## EXERCISE OBJECTIVE
Lines after the one containing "<-. rewrite H0." are to be omitted; print exactly each line from the start of the records up to and including it.

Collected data
(** Adopting a received snapshot, likewise: the received file [b] is
    found under its final name whole or not at all, and its meta only with
    it. *)
Theorem adopt_whole (retain : nat) (meta : SnapshotMeta Mb) (received b : bytes) (d d' : Dir) r :
  temp received = true → files d !! received = Some b →
  adopt retain meta received d = (r, d') →
  let i := index_of meta in
  places (files d) (files d') i b (serialize meta) ∧
  (is_ok r = true → files d' !! snap_path i = Some b ∧ files d' !! meta_path i = serialize meta).
Proof.
  intros Ht Hb Ha i. unfold adopt, pbind at 1 in Ha.
  destruct (fs_sync d) as [[u|x] d0] eqn:H0; apply fs_sync_run in H0.
  2:{ injection Ha as <- <-. rewrite H0. split; [|done]. intros n _. by auto. }
  unfold pbind at 1, make_room_for_one in Ha. destruct (prune_to_shrinks (retain - 1) d0) as [Hok Hsh].
  destruct (prune_to (retain - 1) d0) as [r1 d1]; cbn [fst snd] in *. subst r1. rewrite H0 in Hsh.
  fold i in Ha. pose proof (shrunk_body_only _ _ i b Hsh) as Hb1.
  unfold pbind at 1 in Ha. destruct (fs_rename received (snap_path i) d1) as [r2 d2] eqn:H2.
  assert (match r2 with
          | Ok _ => body_only (files d) (files d2) i b ∧ files d2 !! snap_path i = Some b
          | Err _ => files d2 = files d1
          end) as Hr2.
  { apply call_fs_err in H2 as [[_ H2]|[Hr Hf]]; [|by destruct r2].
    destruct (Hsh received) as [Hn|Hn]; rewrite Hn in H2; [by injection H2 as <- <-|].
    rewrite Hb in H2. injection H2 as <- <-. rewrite lookup_insert_eq. split; [|done].
    intros n Hnt. destruct (decide (n = snap_path i)) as [->|Hne]; [rewrite lookup_insert_eq; auto|].
    rewrite lookup_insert_ne by done. destruct (decide (n = received)) as [->|Hnr]; [congruence|].
    rewrite lookup_delete_ne by done. by apply Hb1. }
  destruct r2 as [u2|x].
  2:{ injection Ha as <- <-. rewrite Hr2. split; [by apply body_only_places|done]. }
  destruct Hr2 as [Hb2 Hs2]. unfold pbind at 1, plift in Ha.
  destruct (serialize meta) as [mb|] eqn:Hmb; cbn [ok_or] in Ha.
  2:{ injection Ha as <- <-. split; [by apply body_only_places|done]. }
  destruct (write_atomic (meta_path i) mb d2) as [r3 d3] eqn:H3.
  apply (write_meta_run meta mb _ _ _ _ _ Hmb Hb2 Hs2) in H3. fold i in H3. destruct r3 as [[]|x].
  - unfold sync_snap_dir, ignore in Ha. injection Ha as <- <-.
    destruct (fs_sync d3) as [r4 d4] eqn:H4. cbn [snd]. apply fs_sync_run in H4 as ->. tauto.
  - unfold pbind, pfail in Ha. injection Ha as <- <-. split; [|done].
    apply body_only_places. eapply body_only_shrunk; [exact H3|]. apply remove_file_shrinks.
Qed.
End whole.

## RESULT
(** Adopting a received snapshot, likewise: the received file [b] is
    found under its final name whole or not at all, and its meta only with
    it. *)
Theorem adopt_whole (retain : nat) (meta : SnapshotMeta Mb) (received b : bytes) (d d' : Dir) r :
  temp received = true → files d !! received = Some b →
  adopt retain meta received d = (r, d') →
  let i := index_of meta in
  places (files d) (files d') i b (serialize meta) ∧
  (is_ok r = true → files d' !! snap_path i = Some b ∧ files d' !! meta_path i = serialize meta).
Proof.
  intros Ht Hb Ha i. unfold adopt, pbind at 1 in Ha.
  destruct (fs_sync d) as [[u|x] d0] eqn:H0; apply fs_sync_run in H0.
  2:{ injection Ha as <- <-. rewrite H0. split; [|done]. intros n _. by auto. }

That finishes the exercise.